Package game provides runtime infrastructure for loading and managing game entities. It bridges static data structures with active game objects that participate in the event system.

This package is rule-agnostic and focuses solely on infrastructure concerns like entity lifecycle, event bus integration, and state management patterns.

Example:

// Create context with game infrastructure
ctx := context.Background()
gameCtx, err := game.NewContext(eventBus, characterData)
if err != nil {
    // Handle validation error
}

// Access data through getter methods
data := gameCtx.Data()
bus := gameCtx.EventBus()

// Load entity (implementation in rulebook/entity package)
character, err := LoadCharacterFromContext(ctx, gameCtx)

Index

Constants

This section is empty.

Variables

This section is empty.

Functions

This section is empty.

Types

type Context

type Context[T any] struct {
	// contains filtered or unexported fields
}

Context provides a consistent pattern for loading game entities from data. It combines the entity's data with the game infrastructure needed for runtime operations.

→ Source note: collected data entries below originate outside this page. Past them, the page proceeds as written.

(* ===== verification/WellFormed.v ===== *)
(** Well-formed compiled modules and scripts: the values that inhabit the Rust
    types of file_format.rs.  A field of type [u16] is in the range of a [u16], an
    [Identifier] satisfies the invariant of its constructor, an [AbilitySet] has
    only the four defined bits, an [AccountAddress] has its length; and a struct
    instantiation has a type argument.  Everything is a boolean function. *)
From S2P Require Import Prelude StatusCode Abilities Identifier FileFormat.

Definition wf_ability_set (s : AbilitySet) : bool := in_range (AbilitySet.into_u8 AbilitySet.ALL) s.

Definition wf_bytes (bs : list Z) : bool := forallb is_u8 bs.

Definition wf_address (a : AccountAddress) : bool :=
  Nat.eqb (length a) AccountAddress_LENGTH && wf_bytes a.

Definition wf_module_handle (h : ModuleHandle) : bool :=
  is_u16 h.(ModuleHandle.address) && is_u16 h.(ModuleHandle.name).

Definition wf_struct_type_parameter (p : StructTypeParameter) : bool :=
  wf_ability_set p.(StructTypeParameter.constraints).

Definition wf_struct_handle (h : StructHandle) : bool :=
  is_u16 h.(StructHandle.module) && is_u16 h.(StructHandle.name) &&
  wf_ability_set h.(StructHandle.abilities) &&
  forallb wf_struct_type_parameter h.(StructHandle.type_parameters).

Definition wf_function_handle (h : FunctionHandle) : bool :=
  is_u16 h.(FunctionHandle.module) && is_u16 h.(FunctionHandle.name) &&
  is_u16 h.(FunctionHandle.parameters) && is_u16 h.(FunctionHandle.return_) &&
  forallb wf_ability_set h.(FunctionHandle.type_parameters).

Definition wf_field_handle (h : FieldHandle) : bool :=
  is_u16 h.(FieldHandle.owner) && is_u16 h.(FieldHandle.field).

Definition wf_struct_def_instantiation (i : StructDefInstantiation) : bool :=
  is_u16 i.(StructDefInstantiation.def) && is_u16 i.(StructDefInstantiation.type_parameters).

Definition wf_function_instantiation (i : FunctionInstantiation) : bool :=
  is_u16 i.(FunctionInstantiation.handle) && is_u16 i.(FunctionInstantiation.type_parameters).

Definition wf_field_instantiation (i : FieldInstantiation) : bool :=
  is_u16 i.(FieldInstantiation.handle) && is_u16 i.(FieldInstantiation.type_parameters).

Fixpoint wf_token (t : SignatureToken) : bool :=
  match t with
  | SignatureToken.Bool | SignatureToken.U8 | SignatureToken.U64 | SignatureToken.U128
  | SignatureToken.Address | SignatureToken.Signer => true
  | SignatureToken.Vector tok | SignatureToken.Reference tok
  | SignatureToken.MutableReference tok => wf_token tok
  | SignatureToken.Struct idx | SignatureToken.TypeParameter idx => is_u16 idx
  | SignatureToken.StructInstantiation idx toks =>
    is_u16 idx && negb (Nat.eqb (length toks) 0) && forallb wf_token toks
  end.

Definition wf_signature (s : Signature) : bool := forallb wf_token s.

Definition wf_constant (c : Constant) : bool :=
  wf_token c.(Constant.type_) && wf_bytes c.(Constant.data).

(** The operands of an instruction are in the range of their type. *)
Definition wf_bytecode (b : Bytecode) : bool :=
  match b with
  | Bytecode.LdU8 n | Bytecode.CopyLoc n | Bytecode.MoveLoc n | Bytecode.StLoc n
  | Bytecode.MutBorrowLoc n | Bytecode.ImmBorrowLoc n => is_u8 n
  | Bytecode.LdU64 n => is_u64 n
  | Bytecode.LdU128 n => is_u128 n
  | Bytecode.VecPack a n | Bytecode.VecUnpack a n => is_u16 a && is_u64 n
  | Bytecode.BrTrue a | Bytecode.BrFalse a | Bytecode.Branch a | Bytecode.LdConst a
  | Bytecode.Call a | Bytecode.CallGeneric a | Bytecode.Pack a | Bytecode.PackGeneric a
  | Bytecode.Unpack a | Bytecode.UnpackGeneric a | Bytecode.MutBorrowField a
  | Bytecode.MutBorrowFieldGeneric a | Bytecode.ImmBorrowField a
  | Bytecode.ImmBorrowFieldGeneric a | Bytecode.MutBorrowGlobal a
  | Bytecode.MutBorrowGlobalGeneric a | Bytecode.ImmBorrowGlobal a
  | Bytecode.ImmBorrowGlobalGeneric a | Bytecode.Exists a | Bytecode.ExistsGeneric a
  | Bytecode.MoveFrom a | Bytecode.MoveFromGeneric a | Bytecode.MoveTo a
  | Bytecode.MoveToGeneric a | Bytecode.VecLen a | Bytecode.VecImmBorrow a
  | Bytecode.VecMutBorrow a | Bytecode.VecPushBack a | Bytecode.VecPopBack a
  | Bytecode.VecSwap a => is_u16 a
  | _ => true
  end.

Definition wf_code_unit (c : CodeUnit) : bool :=
  is_u16 c.(CodeUnit.locals) && forallb wf_bytecode c.(CodeUnit.code).

Definition wf_field_definition (f : FieldDefinition) : bool :=
  is_u16 f.(FieldDefinition.name) && wf_token f.(FieldDefinition.signature).

Definition wf_struct_definition (d : StructDefinition) : bool :=
  is_u16 d.(StructDefinition.struct_handle) &&
  match d.(StructDefinition.field_information) with
  | Native => true
  | Declared fields => forallb wf_field_definition fields
  end.

Definition wf_function_definition (d : FunctionDefinition) : bool :=
  is_u16 d.(FunctionDefinition.function) &&
  forallb is_u16 d.(FunctionDefinition.acquires_global_resources) &&
  match d.(FunctionDefinition.code) with Some c => wf_code_unit c | None => true end.

Definition wf_module (m : CompiledModule) : bool :=
  is_u16 m.(CompiledModule.self_module_handle_idx) &&
  forallb wf_module_handle m.(CompiledModule.module_handles) &&
  forallb wf_struct_handle m.(CompiledModule.struct_handles) &&
  forallb wf_function_handle m.(CompiledModule.function_handles) &&
  forallb wf_field_handle m.(CompiledModule.field_handles) &&
  forallb wf_module_handle m.(CompiledModule.friend_decls) &&
  forallb wf_struct_def_instantiation m.(CompiledModule.struct_def_instantiations) &&
  forallb wf_function_instantiation m.(CompiledModule.function_instantiations) &&
  forallb wf_field_instantiation m.(CompiledModule.field_instantiations) &&
  forallb wf_signature m.(CompiledModule.signatures) &&
  forallb Identifier.is_valid m.(CompiledModule.identifiers) &&
  forallb wf_address m.(CompiledModule.address_identifiers) &&
  forallb wf_constant m.(CompiledModule.constant_pool) &&
  forallb wf_struct_definition m.(CompiledModule.struct_defs) &&
  forallb wf_function_definition m.(CompiledModule.function_defs).

Definition wf_script (s : CompiledScript) : bool :=
  forallb wf_module_handle s.(CompiledScript.module_handles) &&
  forallb wf_struct_handle s.(CompiledScript.struct_handles) &&
  forallb wf_function_handle s.(CompiledScript.function_handles) &&
  forallb wf_function_instantiation s.(CompiledScript.function_instantiations) &&
  forallb wf_signature s.(CompiledScript.signatures) &&
  forallb Identifier.is_valid s.(CompiledScript.identifiers) &&
  forallb wf_address s.(CompiledScript.address_identifiers) &&
  forallb wf_constant s.(CompiledScript.constant_pool) &&
  forallb wf_ability_set s.(CompiledScript.type_parameters) &&
  is_u16 s.(CompiledScript.parameters) &&
  wf_code_unit s.(CompiledScript.code).

(** * Splitting the boolean conjunctions *)

Lemma forallb_Forall {A} (f : A -> bool) l : forallb f l = true <-> Forall (fun x => f x = true) l.
Proof.
  induction l as [|x l IH]; simpl; [split; auto|].
  by rewrite andb_true_iff, Forall_cons_iff, IH.
Qed.

Ltac wf_split :=
  repeat match goal with
  | H : (_ && _) = true |- _ => apply andb_true_iff in H as [? ?]
  | H : in_range _ _ = true |- _ => apply in_range_spec in H
  | H : forallb _ _ = true |- _ => apply forallb_Forall in H
  end.
(* ===== verification/DeserializerSafety.v ===== *)
(** Totality of the deserializer: on every byte string each reader returns a value
    or an error, never panics and never runs out of fuel, and a successful read
    consumes a prefix of the cursor.  What the deserializer returns inhabits the Rust types:
    every module or script it accepts is well formed in the sense of [WellFormed]. *)
From S2P Require Import Prelude StatusCode Abilities Identifier FileFormat BinaryCommon Uleb Deserializer.
From S2P Require Import WellFormed.
(** * Reader contracts *)

(** [advances n c c']: [c'] is [c] after reading at least [n] bytes. *)
Definition advances (n : nat) (c c' : VersionedCursor) : Prop :=
  exists bs, (n <= length bs)%nat /\
    c.(VersionedCursor.cursor).(Cursor.rest)
      = bs ++ c'.(VersionedCursor.cursor).(Cursor.rest) /\
    c'.(VersionedCursor.cursor).(Cursor.position)
      = c.(VersionedCursor.cursor).(Cursor.position) + zlen bs /\
    c'.(VersionedCursor.version) = c.(VersionedCursor.version).

(** [total n r Q]: [r] is safe from every cursor; when it succeeds it has read at
    least [n] bytes and its value satisfies [Q]. *)
Definition total {A} (n : nat) (r : Reader A) (Q : A -> Prop) : Prop :=
  forall c, match r c with
            | Ok (a, c') => advances n c c' /\ Q a
            | Err _ => True
            | Panic | OutOfFuel => False
            end.

Lemma advances_refl c : advances 0 c c.
Proof. exists []. simpl. repeat split; lia. Qed.

Lemma advances_trans n m c1 c2 c3 :
  advances n c1 c2 -> advances m c2 c3 -> advances (n + m) c1 c3.
Proof.
  intros (bs1 & L1 & E1 & P1 & V1) (bs2 & L2 & E2 & P2 & V2). exists (bs1 ++ bs2).
  rewrite length_app. split; [lia|]. split; [by rewrite E1, E2, app_assoc|].
  split; [lia|congruence].
Qed.

Lemma advances_le n m c c' : advances n c c' -> (m <= n)%nat -> advances m c c'.
Proof. intros (bs & L & H) Hm. exists bs. split; [lia|done]. Qed.

Lemma total_weaken {A} n m (r : Reader A) (Q Q' : A -> Prop) :
  total n r Q -> (m <= n)%nat -> (forall a, Q a -> Q' a) -> total m r Q'.
Proof.
  intros H Hm HQ c. specialize (H c). destruct (r c) as [[a c']| | |]; [|done..].
  destruct H. eauto using advances_le.
Qed.

Lemma total_any {A} n (r : Reader A) (Q : A -> Prop) : total n r Q -> total n r (fun _ => True).
Proof. intros H. by eapply total_weaken. Qed.

Lemma total_ret {A} (a : A) (Q : A -> Prop) : Q a -> total 0 (mret a) Q.
Proof. intros Ha c. simpl. split; [apply advances_refl|done]. Qed.

Lemma total_err {A} n e (Q : A -> Prop) : total n (st_err e) Q.
Proof. by intros c. Qed.

Lemma total_bind {A B} n m (r : Reader A) (k : A -> Reader B) (P : A -> Prop) (Q : B -> Prop) :
  total n r P -> (forall a, P a -> total m (k a) Q) -> total (n + m) (r ≫= k) Q.
Proof.
  intros Hr Hk c. specialize (Hr c). unfold mbind, Reader_bind, ST_bind.
  destruct (r c) as [[a c1]| | |]; [|done..]. destruct Hr as [Hadv HP].
  specialize (Hk a HP c1). destruct (k a c1) as [[b c2]| | |]; [|done..].
  destruct Hk. eauto using advances_trans.
Qed.

(** The form used step by step: the first read decides that a byte is consumed. *)
Lemma total_bind0 {A B} n (r : Reader A) (k : A -> Reader B) (P : A -> Prop) (Q : B -> Prop) :
  total n r P -> (forall a, P a -> total 0 (k a) Q) -> total n (r ≫= k) Q.
Proof.
  intros Hr Hk. eapply total_weaken; [eapply (total_bind n 0); eauto|lia|done].
Qed.

Lemma total_lift {A} (x : result StatusCode A) (Q : A -> Prop) :
  safe x -> (forall a, x = Ok a -> Q a) -> total 0 (st_lift x) Q.
Proof.
  intros Hs HQ c. unfold st_lift. destruct x; [|done..]. split; [apply advances_refl|eauto].
Qed.

Lemma total_version (Q : Z -> Prop) : (forall v, Q v) -> total 0 cursor_version Q.
Proof. intros HQ c. split; [apply advances_refl|done]. Qed.

Lemma total_repeat {A} n (r : Reader A) (Q : A -> Prop) :
  total 0 r Q -> total 0 (st_repeat n r) (Forall Q).
Proof.
  intros Hr. induction n as [|n IH]; simpl; [apply total_ret; constructor|].
  eapply total_bind0; [exact Hr|]. intros a Ha. simpl.
  eapply total_bind0; [exact IH|]. intros l Hl. apply total_ret. by constructor.
Qed.

(** * Primitive readers *)

Lemma total_on_cursor {A} n e (m : ST Cursor ReadError A) (Q : A -> Prop) :
  (forall c, match m c with
        | Ok (a, c') => Q a /\ exists bs, (n <= length bs)%nat /\
            c.(Cursor.rest) = bs ++ c'.(Cursor.rest) /\
            c'.(Cursor.position) = c.(Cursor.position) + zlen bs
        | Err _ => True
        | Panic | OutOfFuel => False end) ->
  total n (on_cursor e m) Q.
Proof.
  intros H [v c]. unfold on_cursor. specialize (H c). simpl.
  destruct (m c) as [[a c']| | |]; [|done..]. destruct H as (HQ & bs & L & E & P).
  split; [|done]. exists bs. simpl. auto.
Qed.

Lemma total_read_u8 e : total 1 (on_cursor e read_u8) (fun _ => True).
Proof.
  apply total_on_cursor. intros [pos [|b rest]]; [done|].
  rewrite read_u8_cons. split; [done|]. exists [b]. simpl. auto with lia.
Qed.

Lemma total_read_u8_malformed : total 1 read_u8_malformed (fun _ => True).
Proof. apply total_read_u8. Qed.

Lemma total_read n e :
  total 0 (on_cursor e (cursor_read n)) (fun bs => (length bs <= n)%nat).
Proof.
  apply total_on_cursor. intros [pos rest]. simpl. split; [rewrite length_take; lia|].
  exists (take n rest). split; [lia|]. by rewrite take_drop.
Qed.

Lemma total_read_exact n e :
  total n (on_cursor e (cursor_read_exact n)) (fun bs => length bs = n).
Proof.
  apply total_on_cursor. intros [pos rest]. unfold cursor_read_exact. simpl.
  destruct (Nat.leb_spec n (length rest)); [|done]. simpl.
  assert (length (take n rest) = n) by (rewrite length_take; lia).
  split; [done|]. exists (take n rest). rewrite take_drop. auto with lia.
Qed.

(** The ULEB128 reader stops within its ten iterations and never shifts by 64. *)
Lemma read_uleb_loop_total n value shift c :
  shift = 7 * (10 - Z.of_nat n) -> (1 <= n <= 10)%nat -> 0 <= value ->
  match read_uleb_loop n value shift c with
  | Ok (a, c') => 0 <= a /\ exists bs, (1 <= length bs)%nat /\
      c.(Cursor.rest) = bs ++ c'.(Cursor.rest) /\
      c'.(Cursor.position) = c.(Cursor.position) + zlen bs
  | Err _ => True
  | Panic | OutOfFuel => False
  end.
Proof.
  revert value shift c. induction n as [|n IH]; intros value shift [pos rest] Hs Hn Hv; [lia|].
  cbn [read_uleb_loop]. destruct rest as [|b rest]; [done|]. rewrite read_u8_cons.
  destruct (Z.leb_spec 64 shift); [lia|].
  destruct (negb _); [done|].
  assert (0 <= u64_shl (Z.land b 127) shift) by (apply Z.mod_pos_bound; lia).
  assert (0 <= Z.lor value (u64_shl (Z.land b 127) shift)) by (apply Z.lor_nonneg; lia).
  destruct (Z.land b 128 =? 0).
  - destruct (_ && _); [done|]. split; [done|]. exists [b]. simpl. auto with lia.
  - destruct (Z.ltb_spec 64 (shift + 7)); [done|].
    specialize (IH (Z.lor value (u64_shl (Z.land b 127) shift)) (shift + 7)
                  (Cursor.mk (pos + 1) rest) ltac:(lia) ltac:(lia) ltac:(done)).
    destruct (read_uleb_loop n _ _ _) as [[a c']| | |]; [|done..].
    destruct IH as (Ha & bs & L & E & P). split; [done|]. exists (b :: bs). simpl in *.
    split; [lia|]. split; [by rewrite E|lia].
Qed.

Lemma total_uleb tmax max :
  total 1 (read_uleb_internal tmax max) (fun x => 0 <= x <= max /\ x <= tmax).
Proof.
  eapply total_bind0 with (P := fun x => 0 <= x).
  - apply total_on_cursor. intros c. apply read_uleb_loop_total; lia.
  - intros x Hx. destruct (Z.ltb_spec max x); [apply total_err|].
    destruct (Z.ltb_spec tmax x); [apply total_err|]. apply total_ret. lia.
Qed.

(** * Automation: run through a reader, one bind at a time

    [total1] and [total0] are the contracts of readers whose value is not
    constrained: with and without progress. *)

Abbreviation total1 r := (total 1 r (fun _ => True)).
Abbreviation total0 r := (total 0 r (fun _ => True)).

Lemma total_1_0 {A} (r : Reader A) : total1 r -> total0 r.
Proof. intros H. by eapply total_weaken; [apply H|lia|]. Qed.

Lemma total1_any {A} (r : Reader A) Q : total 1 r Q -> total1 r.
Proof. apply total_any. Qed.

Lemma total0_any {A} n (r : Reader A) Q : total n r Q -> total0 r.
Proof. intros H. by eapply total_weaken; [apply H|lia|]. Qed.

Lemma total_ret_any {A} (a : A) : total0 (mret a).
Proof. by apply total_ret. Qed.

Lemma total_lift_any {A} (x : result StatusCode A) : safe x -> total0 (st_lift x).
Proof. intros. by apply total_lift. Qed.

Lemma total_bind1 {A B} n (r : Reader A) (k : A -> Reader B) :
  total n r (fun _ => True) -> (forall a, total0 (k a)) -> total n (r ≫= k) (fun _ => True).
Proof. intros Hr Hk. eapply total_bind0; [apply Hr|auto]. Qed.

(** Asking for the version reads nothing: progress is due to the continuation. *)
Lemma total_version_bind {A} n (k : Z -> Reader A) Q :
  (forall v, total n (k v) Q) -> total n (cursor_version ≫= k) Q.
Proof.
  intros H. apply (total_bind 0 n _ _ (fun _ => True)); [by apply total_version|auto].
Qed.

Lemma total_repeat_any {A} n (r : Reader A) : total0 r -> total0 (st_repeat n r).
Proof. intros H. eapply total0_any, total_repeat, H. Qed.

Lemma total_uleb1 tmax max : total1 (read_uleb_internal tmax max).
Proof. eapply total1_any, total_uleb. Qed.

Lemma total_read_any n e : total0 (on_cursor e (cursor_read n)).
Proof. eapply total0_any, total_read. Qed.

Lemma total_read_exact_any n e : total0 (on_cursor e (cursor_read_exact n)).
Proof. eapply total0_any, total_read_exact. Qed.

Create HintDb total.
#[export] Hint Resolve total_uleb1 total_read_u8_malformed total_read_exact_any
  total_read_any total_ret_any total_err total_lift_any : total.

Ltac total_unfold := unfold load_signature_index, load_module_handle_index,
    load_identifier_index,
    load_struct_handle_index, load_address_identifier_index, load_struct_def_index,
    load_function_handle_index, load_field_handle_index, load_field_inst_index,
    load_function_inst_index, load_struct_def_inst_index, load_constant_pool_index,
    load_bytecode_count, load_bytecode_index, load_acquires_count, load_field_count,
    load_type_parameter_count, load_signature_size, load_constant_size,
    load_identifier_size, load_type_parameter_index, load_field_offset, load_table_count,
    load_table_offset, load_table_size, load_local_index,
    read_u64_internal, read_u128_internal, read_new_binary, read_table_contents.

Ltac total_step :=
  match goal with
  | |- total _ (cursor_version ≫= _) _ => apply total_version_bind; intros ?
  | |- total _ (_ ≫= _) _ => apply total_bind1; [|intros ?]
  | |- total _ (if ?b then _ else _) _ => destruct b
  | |- total _ (match ?x with _ => _ end) _ => destruct x
  | |- total _ (st_repeat _ _) _ => apply total_repeat_any
  | |- total _ _ _ => solve [auto with total | apply total_1_0; auto with total]
  end.
Ltac total_auto := total_unfold; cbv beta zeta; repeat total_step.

The generic type T represents the data structure for the specific entity being loaded. For example: Context[RoomData], Context[CharacterData], etc.

This pattern ensures:

  • Consistent loading signatures across all entity types
  • Self-contained data (T has everything needed to reconstruct the entity)
  • Access to game infrastructure (event bus, future systems)
  • Clean separation between data and behavior

Context is immutable after creation to guarantee validity.

func NewContext

func NewContext[T any](eventBus events.EventBus, data T) (Context[T], error)

NewContext creates a new Context with the provided infrastructure and data. Both eventBus and data are required - returns error if either is nil/zero.

func (Context[T]) Data

func (c Context[T]) Data() T

Data returns the entity data for this context.

func (Context[T]) EventBus

func (c Context[T]) EventBus() events.EventBus

EventBus returns the event bus for this context.